Not very good, but better than the Eklund, the Sallis and the Russ.

"Brave Salt" by Richard Hill

I've never even heard of Richard Hill before.  A gander at Hill's file at isfdb suggests that he retired from writing SF after he had a story accepted by Harlan Ellison for Again, Dangerous Visions.

This story is a surrealistic farce in twelve chapters (that's right, 12 chapters in ten pages) about a low-IQ hotel pool lifeguard who participates in a sort of Bay of Pigs style attack on Haiti.  It almost reads like Hill made it up as he went along, or perhaps used the surrealist technique of "automatic writing."  "Brave Salt" is full of references to pop culture figures like Jim Backus, Charlton Heston, and Merv Griffin, and feeble jokes about sex and drugs.  The most memorable joke: members of a band are having anal sex on stage while singing "I've Got You Babe," and then somebody bumps into their amplification equipment and the band is electrocuted to death.

Craziest of all, in the intro to his story in Again, Dangerous Visions, Hill floats the idea of expanding "Brave Salt" into a full length novel!

Suddenly Joanna Russ's story isn't looking so bad.

"Nature Boy" by Josephine Saxton

I've read Saxton's odd contribution to The Visual Encyclopedia of Science Fiction, but this is the first fiction I have read by her.

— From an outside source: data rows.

(** The calls [generate_response] makes and what it returns, by the answer
    of the backend to the first call. *)
Lemma generate_response_calls (self : AzureOpenAIClient) (sp um : str)
    (cc : list str) (t : float) (log : call_log) :
  let p := build_call_params self false sp um cc t in
  generate_response self sp um cc t log =
  match create (client self) log p with
  | Returned r => (blocking_result (Returned r), log ++ [p])
  | Raised e =>
      if temperature_unsupported e then
        (blocking_result (create (client self) (log ++ [p]) (pop_temperature p)),
         (log ++ [p]) ++ [pop_temperature p])
      else (Raised (classified_error e), log ++ [p])
  end.
Proof.
  intros p.
  unfold generate_response, try_except, bind, create_with_retry, try_except,
    chat_completions_create, pure_call, raise, blocking_result, and_then.
  fold p. destruct (create (client self) log p) as [r|e].
  - destruct (response_text r); reflexivity.
  - destruct (temperature_unsupported e); [|reflexivity].
    destruct (create (client self) (log ++ [p]) (pop_temperature p)) as [r|e'];
      [|reflexivity].
    destruct (response_text r); reflexivity.
Qed.

Lemma relay_chunk_yields (chunk : completion_chunk) (log : call_log) :
  relay_chunk chunk log = ((chunk_text chunk, Returned tt), log).
Proof.
  unfold relay_chunk, chunk_text.
  destruct (chunk_choices chunk) as [|first rest]; [reflexivity|].
  destruct (delta first) as [d|]; [|reflexivity].
  destruct (delta_content d) as [text|]; [|reflexivity].
  destruct (truthy text); reflexivity.
Qed.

This is a story about a mentally ill 40-year-old man who lives with his wealthy mother on a country estate.  He suffers delusions and unbidden, obsessive "daydreams," and feels driven to make "sacrifices" to woodland deities. We learn that he murdered a little girl some years ago in the woods; the tension in the story comes when he takes a walk into these very woods and meets another little girl--will he murder her as well?  The theme of the story seems to be human callousness and cruelty; the little girl and the mental case both kill small animals.

This is a moderately good mainstream crime or realistic horror story; the fact that the murderer believes in spirits, including the spirit of the girl he murdered, perhaps counts as SF content.     



Advertisement for The Science Fiction Book Club

Bound in the center of the book is an ad for the Science Fiction Book Club, highlighting the Science Fiction Hall of Fame, edited by Robert Silverberg, but also offering a dozen other books at low low prices.  One wonders how many of these books would pass the Delany/Hacker test of "meaningfully addressing crises" and "being politically dangerous."  (I have a feeling my man ERB wouldn't be passing this test.)

"Balls: A Meditation at the Graveside" by Virginia Kidd

Kidd is a very important literary agent, but I never have read any of her fiction.   

"Balls" is the biography of a successful Hollywood screenwriter who is obsessed with Walt Disney and Disney productions.  I guess this is a satire of American culture and society, perhaps in particular of Hollywood; at one point the protagonist declares, "I'm a real American success."  It feels tired and tedious, long and boring.  As you expect in a story about a Hollywood habitue the screenwriter has numerous divorces and sees a shrink.  Maybe Kidd is trying to tell us that Americans live in a fantasy world and are disconnected from the real world, that they care more about TV and celebrities than flesh and blood people they know.  Also maybe Americans are obsessed with success and happiness, but work too hard to really enjoy success and achieve happiness.

The SF content consists of the writer having the delusion that the universe is sending him (essentially useless) messages or signals via everyday sounds or hallucinatory images.  For example, the writer tells himself he should be happy, as he has "got it made," and then he sees a vision of a topless girl; this is a "tit maid."  A phone rings unexpectedly in the therapist's office and the doctor answers it, "Hello." Our hero figures this is a message in reverse, that the universe is saying to him, "Oh, Hell."

Weak.

*************

Cripes, doesn't look so hot, does it?  The Saxton story is marginally good, the Wilhelm is OK, the rest are poor or bad.

Well, there are several more selections in Quark/3, maybe in the third and final leg of my journey the anthology will make a comeback.